In the third-party payment, after the user recharges the payment institution, the payment institution will deposit the legal currency received into its reserve fund account in the bank, and increase the balance of the account of the user in the payment institution. The balance of this account is essentially IOU (I own you). Transfers between users only affect their account balance (IOU transactions) at the payment institution and will not affect the reserve fund at the bank. When the user withdraws, the payment institution deducts the balance of the user account (deregistered IOU), and transfers the corresponding amount from the reserve fund to the user's personal bank account.

Therefore, the stable cryptocurrency and the third-party payment are isomorphic in the model, the former belongs to the Token paradigm, and the latter belongs to the account paradigm.

Second, the complementary relationship between the two paradigms is followed by the USDC example (Figure 7). Currently, most USDC transactions take place on cryptocurrency exchanges. The user transfers the USDC to the blockchain address of the cryptocurrency exchange, and the cryptocurrency exchange equalizes the account balance (IOU) of the user on the exchange. The USDC transaction within the cryptocurrency exchange is actually an IOU transaction.
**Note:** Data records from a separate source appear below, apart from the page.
(** * Kids Story Generator: story engines, narration, illustration and
    video assembly of [app/app.py], embedded in Rocq.

    Conventions of the embedding.
    - Python [int] is [Z]; Python [float] seconds and pixel fractions are
      exact rationals [Q] (IEEE rounding is outside the model; [max] and
      [min] only select one of their arguments, so they are exact anyway,
      and what is stated of a quotient is its order against constants, which
      rounding keeps).
    - Python [str] is [string]: the UTF-8 bytes of its code points. Lengths
      and slices count code points; the case mappings of Unicode
      ([str.title], [str.lower]) are taken from the runtime.
    - A function that can raise returns [res]; a function that also touches
      the process state (the global random generator, the file system, the
      log of calls to external programs and to the UI) lives in the monad
      [M], whose state survives a raised exception, as in Python.
    - Third-party libraries (requests, json, Pillow, the TTS engines,
      MoviePy, slugify) are not part of the repository: what they answer is
      supplied by the record [Env]; the parts of their documented behaviour
      that the program relies on are written out where they are used.
      MoviePy is the release line 43 can import, 2.0 or later. *)

From Stdlib Require Import ZArith QArith Qround Qminmax Lqa Lia List String Ascii DecimalString Bool.
From stdpp Require Import gmap strings.
From Equations Require Import Equations.
Import ListNotations.
Local Open Scope string_scope.
Set Warnings "-register-all".

(** ** Exceptions and results *)

(** The exception classes the program can meet; all of them derive from
    Python's [Exception], so [except Exception] catches each one. *)
Inductive exn : Type :=
| RuntimeError (msg : string)
| ValueError (msg : string)
| AttributeError
| TypeError
| IndexError
| KeyError
| ZeroDivisionError
| FileNotFoundError
| OSError (msg : string)
| ConnectionError
| HTTPError
| JSONDecodeError.

Inductive res (A : Type) : Type :=
| Ok (a : A)
| Raise (e : exn).
Arguments Ok {A} a.
Arguments Raise {A} e.

Definition is_ok {A} (r : res A) : bool :=
  match r with Ok _ => true | Raise _ => false end.

(** ** Python values *)

(** Values that [json.loads] / [Response.json] can produce, and therefore
    the values a [Scene] built from a service response can hold. *)
Inductive pyval : Type :=
| PNone
| PBool (b : bool)
| PNum (q : Q)
| PStr (s : string)
| PList (l : list pyval)
| PDict (d : gmap string pyval).

(** [d.get(key, dflt)]: only a dict has [get]. *)
Definition py_get (v : pyval) (key : string) (dflt : pyval) : res pyval :=
  match v with
  | PDict d => Ok (default dflt (d !! key))
  | _ => Raise AttributeError
  end.

(** [for s in v]: the elements a [for] loop (or comprehension) visits.
    A dict yields its keys, a string its characters. *)
Definition py_iter (v : pyval) : res (list pyval) :=
  match v with
  | PList l => Ok l
  | PDict d => Ok (map (fun kv => PStr (fst kv)) (map_to_list d))
  | PStr s => Ok (map (fun c => PStr (String c EmptyString)) (list_ascii_of_string s))
  | _ => Raise TypeError
  end.

(** ** Numbers *)

Definition Qltb (a b : Q) : bool := negb (Qle_bool b a).
(** * natsmicromw: middleware chains, envelopes, error normalisation and
    the compression middleware, as a shallow embedding of the Go sources.

    Definitions:
    - [Json]        : the string encoder of encoding/json and the marshalling
                      of [HandlerError] (handlererror.go);
    - [Header]      : the header map operations of nats.Header;
    - [Store], [M]  : the objects that the Go code reaches through pointers
                      at dispatch time (Go maps, requests, replies, the
                      package variable compressMin, the trace of transport
                      calls), and computations over them that return or
                      panic;
    - [Request], [MicroRequest], [MicroReply] : the envelope types
                      (request.go, microrequest.go, microreply.go);
    - [Slice]       : Go slices over shared backing arrays, with [append];
    - [wrapHandler], [wrapContextHandler], [Service], [Group] : the chain
                      builder and the middleware accumulation (natsmicromw.go);
    - [Compression] : middleware/compression.go, over the codecs of
                      compress/gzip and compress/flate as parameters;
    - [JsonSpec]    : the strings of RFC 8259 and the well-formed UTF-8 of
                      RFC 3629, which the error payload is stated against.

    Properties: the fold of the chain builder (C1, C2), error normalisation
    (C3), sharing of backing arrays between derived services and groups
    (C8), [WithContext] (C7), header accessors on nil maps (C10), and the
    compression middleware (C4, C5, C6, C9). *)

From Stdlib Require Import ZArith.
From Stdlib.Strings Require Import Ascii String Byte.
From stdpp Require Import gmap strings list.


(* ===================================================================== *)
(** ** Errors (handlererror.go) *)
(* ===================================================================== *)

(** [type HandlerError struct { Description string; Code string }] *)
Record HandlerError := mkHandlerError {
  Description : string;
  Code : string
}.

(** A non-nil value of Go's [error] interface. Its dynamic type is
    [*HandlerError], the one type the dispatcher asserts on, and then the
    pointer it holds points to a value or is nil (an interface that holds a
    nil pointer is not a nil interface); or it is another type, and the
    error is kept by the text its [Error()] method renders. *)
Inductive error :=
| ErrHandler (e : HandlerError)
| ErrHandlerNil
| ErrOther (msg : string).

(** [func (e *HandlerError) Error() string { return e.Description }], which
    dereferences its receiver ([None]: the panic on a nil one), and the
    rendered text for the other errors. *)
Definition error_Error (e : error) : option string :=
  match e with
  | ErrHandler he => Some (Description he)
  | ErrHandlerNil => None
  | ErrOther msg => Some msg
  end.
The reason for this is that USDC transactions within the blockchain are subject to the performance of the blockchain, and IOU transactions are much more efficient.

Token paradigm in the legal currency field and analysis of Facebook Libra

Table 2 classifies the Token paradigm in the legal currency field in two dimensions. The first dimension: whether the issuer is a central bank or a private institution. The second dimension: whether the target user is wholesale (institutional only) or retail (public).
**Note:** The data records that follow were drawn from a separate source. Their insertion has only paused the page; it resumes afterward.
Lemma process_frame_shape (df : DataFrame) (country : string) (out : DataFrame) :
  well_formed df ->
  process_frame df country = Ok out ->
  exists idx : list cell,
    index out = range_index (List.length idx) /\
    getitem out (Str "Year") = Ok idx /\
    well_formed out /\
    ForallOrdPairs (fun a b => cell_eqb a b = false) idx /\
    (forall s k, In (Str s) metric_labels -> k < List.length idx ->
       cell_at out (Str s) k =
       first_valid (matching_values df country (nth k idx NaN) (Str s))) /\
    (forall y s, first_valid (matching_values df country y (Str s)) <> NaN ->
       exists y0, In y0 idx /\ cell_eqb y0 y = true).
Proof.
  intros Hwf H. unfold process_frame in H.
  destruct (getitem df (Str "Area")) as [area|] eqn:Ha; [|discriminate]. cbn [rbind] in H.
  set (m := map (fun a => cell_eqb a (Str country)) area) in *.
  destruct (select_columns (filter_rows m df) _) as [d2|] eqn:Hsel; [|discriminate].
  cbn [rbind] in H.
  destruct (select_columns_ok _ _ _ Hsel) as (_ & Hlab2 & Hlook2 & _).
  assert (Hcol : forall c, In c [Str "Year"; Str "Element"; Str "Value"] ->
            exists s, lookup_column c (columns df) = Some s /\
                      lookup_column c (columns d2) = Some (select_mask m s)).
  { intros c Hc.
    assert (Hin : contains c (labels d2) = true).
    { rewrite Hlab2. simpl in Hc. destruct Hc as [<-|[<-|[<-|[]]]]; reflexivity. }
    apply contains_lookup in Hin. destruct Hin as [s2 Hs2].
    pose proof (Hlook2 c) as Hl. rewrite Hs2 in Hl.
    destruct (contains c _); [|discriminate].
    unfold filter_rows in Hl. cbn [columns] in Hl. rewrite lookup_map_values in Hl.
    destruct (lookup_column c (columns df)) as [s|]; [|discriminate].
    cbn [option_map] in Hl. exists s. split; [reflexivity|]. rewrite Hs2. exact Hl. }
  destruct (Hcol (Str "Year")) as (ys & Hys & Hys2); [simpl; auto|].
  destruct (Hcol (Str "Element")) as (es & Hes & Hes2); [simpl; auto|].
  destruct (Hcol (Str "Value")) as (vs & Hvs & Hvs2); [simpl; auto|].
  apply getitem_lookup in Ha.
  unfold pivot_table, getitem in H. rewrite Hys2, Hes2, Hvs2 in H. cbn [rbind] in H.
  set (rows := combine (combine (select_mask m ys) (select_mask m es)) (select_mask m vs)) in *.
  fold (pivot_groups rows) in H.
  set (groups := pivot_groups rows) in *.
  set (idx := sort_keys (unique cell_eqb (map (fun kv => fst (fst kv)) groups))) in *.
  set (cols := sort_keys (unique cell_eqb (map (fun kv => snd (fst kv)) groups))) in *.
  set (table := filter _ (map _ cols)) in H.
  unfold reset_index, labels, nrows in H. cbn [index_name index columns] in H.
  match type of H with
  | context [if ?b then _ else _] => destruct b eqn:Hdup
  end; cbn [rbind] in H; [discriminate|].
  rewrite rename_identity in H.
  destruct (select_columns_ok _ _ _ H) as (Hidx & Hlab & Hlook & Hwfo).
  cbn [index] in Hidx.
  assert (Hyear : lookup_column (Str "Year") (columns out) = Some idx).
  { rewrite Hlook. rewrite lookup_existing by reflexivity. reflexivity. }
  assert (Hmetric : forall s, In (Str s) metric_labels ->
            lookup_column (Str s) (columns out) = lookup_column (Str s) table).
  { intros s Hs. rewrite Hlook.
    assert (Hns : cell_eqb (Str s) (Str "Year") = false).
    { simpl in Hs. destruct Hs as [E|[E|[E|[]]]]; inversion E; reflexivity. }
    rewrite lookup_existing.
    - cbn [columns lookup_column]. rewrite Hns. reflexivity.
    - simpl in Hs. destruct Hs as [E|[E|[E|[]]]]; inversion E; reflexivity. }
  exists idx. split; [exact Hidx|]. split; [apply getitem_lookup; exact Hyear|].
  split; [|split; [|split]].
  - apply Hwfo. unfold well_formed, nrows. cbn [columns index].
    unfold range_index. rewrite length_map, length_seq.
    constructor; [reflexivity|]. apply pivot_table_well_formed.
  - apply sorted_unique_distinct.
  - intros s k Hs Hk. unfold cell_at. rewrite (Hmetric s Hs).
    unfold table, cols, idx, groups. rewrite pivot_cell by exact Hk.
    f_equal. apply (group_values_matching df country area ys es vs); assumption.
  - intros y s Hv.
    rewrite <- (group_values_matching df country area ys es vs Hwf Ha Hys Hes Hvs) in Hv.
    destruct (pivot_groups_has _ _ Hv) as (kv & Hin & Hk).
    destruct (pivot_index_covers _ kv Hin) as (y0 & Hy0 & Hy0y).
    exists y0. split; [exact Hy0|].
    apply key_eqb_true in Hk. destruct Hk as [Hk _]. cbn [fst] in Hk.
    rewrite cell_eqb_sym in Hk. eapply cell_eqb_trans; eassumption.
Qed.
Since the deposit reserve is electronic, the wholesale central bank digital currency is less meaningful, so we only introduce the types other than the wholesale central bank digital currency in Table 2. This discussion helps us understand the technical and economic context of Facebook Libra.
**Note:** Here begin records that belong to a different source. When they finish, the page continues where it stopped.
Lemma postSalesReturns_store (body : ReturnForm.t) (w : WriteFile)
  (s : MemStorage) (b : Balances) (invoice : SalesInvoice.t) :
  returnFormSchema body = true ->
  map_get (ReturnForm.invoiceId body) (salesInvoices s) = Some invoice ->
  accounts s = chart b ->
  postSalesReturns body w s
  = (answer w (returnRecord body s), storeAfterReturn body s b invoice).
Proof.
  intros H Hget Ha.
  destruct s as [acc tx je inv sitems col rets ritems n1 n2 n3 n4 n5 n6 n7 n8].
  cbn in Ha, Hget; subst acc.
  unfold postSalesReturns, tryCatch, parse. rewrite H.
  unfold bind at 1, ret at 1. unfold bind at 1, getSalesInvoiceById at 1.
  cbn [salesInvoices]. rewrite Hget. cbv beta iota zeta.
  unfold bind at 1, createSalesReturn at 1.
  unfold bind at 1.
  match goal with
  | |- context [forOf ?xs ?body ?s0] =>
      rewrite (forOf_returnItems_closed xs body (storedReturnItem n7))
        by (intros; reflexivity)
  end.
  unfold storeAfterReturn, returnedItems, afterReturn, returnRecord,
    returnTransaction, returnEntries, returnBalances.
  generalize (set_rows ReturnItem.id
                (stampWith (storedReturnItem n7) n8 (ReturnForm.items body))
                ritems).
  intros m.
  cbn [returnItems currentReturnItemId currentSalesReturnId
       put_salesReturn].
  generalize (n8 + Z.of_nat (List.length (ReturnForm.items body)))%Z.
  intros n.
  destruct w; destruct (String.eqb (SalesInvoice.paymentMethod invoice) "cash");
    run; reflexivity.
Qed.

(** Induction over the reachable stores, one case per accepted request. *)
Lemma Reachable_by_route (P : MemStorage -> Prop) :
  P newMemStorage ->
  (forall s body b,
      Reachable s -> P s -> salesFormSchema body = true ->
      accounts s = chart b -> P (storeAfterSale body s b)) ->
  (forall s body b invoice,
      Reachable s -> P s -> collectionFormSchema body = true ->
      map_get (CollectionForm.invoiceId body) (salesInvoices s)
      = Some invoice ->
      gt (CollectionForm.amount body)
         (parseFloat (SalesInvoice.outstandingAmount invoice)) = false ->
      accounts s = chart b -> P (afterCollection body s b invoice)) ->
  (forall s body b invoice,
      Reachable s -> P s -> returnFormSchema body = true ->
      map_get (ReturnForm.invoiceId body) (salesInvoices s) = Some invoice ->
      accounts s = chart b -> P (storeAfterReturn body s b invoice)) ->
  forall s, Reachable s -> P s.
Proof.
  intros Hnew Hsale Hcollect Hreturn s Hr.
  induction Hr as [|s e w Hr IH]; [exact Hnew|].
  destruct (Reachable_Inv s Hr) as ((b & Ha) & _).
  destruct e as [body|body|body]; cbn [submit].
  - destruct (salesFormSchema body) eqn:Hs.
    + rewrite (postSales_store body w s b Hs Ha). cbn [snd]. now apply Hsale.
    + now rewrite (postSales_rejected body w s Hs).
  - destruct (collectionFormSchema body) eqn:Hs.
    2: now rewrite (postCollections_rejected body w s Hs).
    destruct (map_get (CollectionForm.invoiceId body) (salesInvoices s))
      as [invoice|] eqn:Hget.
    2: now rewrite (postCollections_not_found body w s Hs Hget).
    destruct (gt (CollectionForm.amount body)
                (parseFloat (SalesInvoice.outstandingAmount invoice)))
      eqn:Hgt.
    1: now rewrite (postCollections_exceeds body w s invoice Hs Hget Hgt).
    rewrite (postCollections_run body w s b invoice Hs Hget Hgt Ha).
    cbn [snd]. now apply Hcollect.
  - destruct (returnFormSchema body) eqn:Hs.
    2: now rewrite (postSalesReturns_rejected body w s Hs).
    destruct (map_get (ReturnForm.invoiceId body) (salesInvoices s))
      as [invoice|] eqn:Hget.
    2: now rewrite (postSalesReturns_not_found body w s Hs Hget).
    rewrite (postSalesReturns_store body w s b invoice Hs Hget Ha).
    cbn [snd]. now apply Hreturn.
Qed.
(** X7: a glyph has exactly the size of a tile.  [to_char_glyph] refuses
    a negative tile width or height with ValueError; for a tile width
    and height from 0 to 4095 it returns a glyph, an array of
    [tile_height] rows and [tile_width] columns holding, cell by cell,
    what the font drew with the text anchored at the middle of the tile,
    [(round(tile_width / 2), round(tile_height / 2))], halves rounded to
    the even neighbour. *)
Theorem to_char_glyph_has_tile_shape (P : Pillow) (f : FreeTypeFont P)
    (tile_width tile_height : Z) (c : ascii) :
  (tile_width < 0 \/ tile_height < 0 ->
   to_char_glyph P f tile_width tile_height c = Raise ValueError) /\
  (0 <= tile_width < 4096 -> 0 <= tile_height < 4096 ->
   exists g,
     to_char_glyph P f tile_width tile_height c = Ok g /\
     shape g = [Z.to_nat tile_height; Z.to_nat tile_width] /\
     length (strides g) = 2%nat /\
     length (samples g) = (Z.to_nat tile_height * Z.to_nat tile_width)%nat /\
     forall r k,
       (r < Z.to_nat tile_height)%nat -> (k < Z.to_nat tile_width)%nat ->
       item x00 g [r; k] =
       draw_text P f (Z.to_nat tile_width) (Z.to_nat tile_height)
                 (half_to_even tile_width, half_to_even tile_height) c r k).
Proof.
  split.
  - intros H. unfold to_char_glyph.
    destruct H as [H|H].
    + replace (tile_width <? 0) with true by (symmetry; apply Z.ltb_lt; lia).
      reflexivity.
    + replace (tile_height <? 0) with true by (symmetry; apply Z.ltb_lt; lia).
      now rewrite orb_true_r.
  - intros Hw Hh. eexists. split.
    + unfold to_char_glyph.
      replace (tile_width <? 0) with false by (symmetry; apply Z.ltb_ge; lia).
      replace (tile_height <? 0) with false by (symmetry; apply Z.ltb_ge; lia).
      cbn [orb]. rewrite (round_half tile_width Hw). cbn [bind].
      rewrite (round_half tile_height Hh). reflexivity.
    + split; [reflexivity|]. split; [reflexivity|].
      split; [now apply samples_length|].
      intros r k Hr Hk. now apply tabulate_item.
Qed.

Lemma to_char_glyph_has_tile_shape_witness :
  to_char_glyph block_font 16 (-1) 2 "#" = Raise ValueError /\
  exists g,
    to_char_glyph block_font 16 3 2 "#" = Ok g /\
    shape g = [Z.to_nat 2; Z.to_nat 3] /\
    length (strides g) = 2%nat /\
    length (samples g) = (Z.to_nat 2 * Z.to_nat 3)%nat /\
    forall r k,
      (r < Z.to_nat 2)%nat -> (k < Z.to_nat 3)%nat ->
      item x00 g [r; k] =
      draw_text block_font 16 (Z.to_nat 3) (Z.to_nat 2)
                (half_to_even 3, half_to_even 2) "#" r k.
Proof.
  split.
  - apply (to_char_glyph_has_tile_shape block_font 16 (-1) 2 "#"). left. lia.
  - apply (to_char_glyph_has_tile_shape block_font 16 3 2 "#"); lia.
Defined.

(** ** Further properties of matching *)

(** X8: matching reads the pixel values of a tile and nothing else: two
    tiles of the glyphs' shape holding the same samples, whatever their
    strides, offsets and buffers, are matched to the same character.  So
    the strided views that [to_tiles] hands out match like copies. *)
Theorem closest_char_reads_samples_only (char_set : string)
    (glyphs : list (ndarray byte)) (tile1 tile2 : ndarray byte) (th tw : nat) :
  glyphs <> [] ->
  (forall g, In g glyphs -> shape g = [th; tw] /\ length (strides g) = 2%nat) ->
  shape tile1 = [th; tw] -> length (strides tile1) = 2%nat ->
  shape tile2 = [th; tw] -> length (strides tile2) = 2%nat ->
  samples tile1 = samples tile2 ->
  exists char_glyphs,
    array_int16 glyphs = Ok char_glyphs /\
    closest_char char_set char_glyphs tile1 =
    closest_char char_set char_glyphs tile2.
Proof.
  intros Hne Hg Hs1 Hst1 Hs2 Hst2 Heq.
  eexists. split; [apply array_int16_stack; [assumption|intros g Hin; apply Hg, Hin]|].
  rewrite !(closest_char_first_argmin char_set glyphs _ th tw) by assumption.
  now rewrite Heq.
Qed.

Lemma closest_char_reads_samples_only_witness :
  exists char_glyphs,
    array_int16 [blank_tile; diagonal_tile] = Ok char_glyphs /\
    closest_char " +" char_glyphs diagonal_tile =
    closest_char " +" char_glyphs
      (NdArray [2; 2]%nat [1; 3]%nat 2%nat [x00; x00; xf0; x10; x00; x10; xf0]).
Proof.
  apply (closest_char_reads_samples_only " +" [blank_tile; diagonal_tile]
           diagonal_tile
           (NdArray [2; 2]%nat [1; 3]%nat 2%nat [x00; x00; xf0; x10; x00; x10; xf0])
           2 2).
  - discriminate.
  - intros g [<-|[<-|[]]]; split; reflexivity.
  - reflexivity.
  - reflexivity.
  - reflexivity.
  - reflexivity.
  - reflexivity.
Defined.

(** The character matched is one of the set, for any tile of the glyphs'
    shape. *)
Lemma closest_char_in_set (char_set : string) (glyphs : list (ndarray byte))
    (tile : ndarray byte) (th tw : nat) :
  glyphs <> [] ->
  length glyphs = String.length char_set ->
  (forall g, In g glyphs -> shape g = [th; tw] /\ length (strides g) = 2%nat) ->
  shape tile = [th; tw] -> length (strides tile) = 2%nat ->
  exists c,
    closest_char char_set
      (contiguous [length glyphs; th; tw] (flat_map samples glyphs)) tile = Ok c /\
    In c (list_ascii_of_string char_set).
Proof.
  intros Hne Hlen Hg Hs Hst.
  set (sums := map (fun g => glyph_sum (samples g) (samples tile)) glyphs).
  assert (Hm : first_minimum sums (first_argmin sums)).
  { apply first_argmin_first_minimum. unfold sums.
    destruct glyphs; [congruence|discriminate]. }
  destruct Hm as (Hi & _).
  assert (Hsl : length sums = length glyphs) by apply length_map.
  destruct (string_get_in_range char_set (first_argmin sums)) as (c & Hc); [lia|].
  exists c. split; [|eapply string_get_in, Hc].
  rewrite (closest_char_first_argmin char_set glyphs tile th tw) by assumption.
  fold sums. now rewrite Hc.
Qed.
(i) Central Bank Digital Currency (CBDC)

The CBDC is a form of legal tender. It is the electronic currency issued directly by the central bank to the public and is also the liability of the central bank. The CBDC replaces the cash.

The CBDC faces several controversial issues. First, in the technical path, CBDC can adopt the Token paradigm or the account paradigm. There is no final conclusion on how to choose. Second, whether CBDC pays interest. If CBDC completely replaces cash and pays interest, it is theoretically a new monetary policy tool, especially at the zero lower bound of the nominal interest rate. Third, the impact of CBDC on the stability of commercial bank deposits. Because the central bank’s credit is higher than that of commercial banks, will ordinary people withdraw large-scale commercial bank deposits and switch to CBDC? Because of these problems, there is currently no major country to introduce CBDC.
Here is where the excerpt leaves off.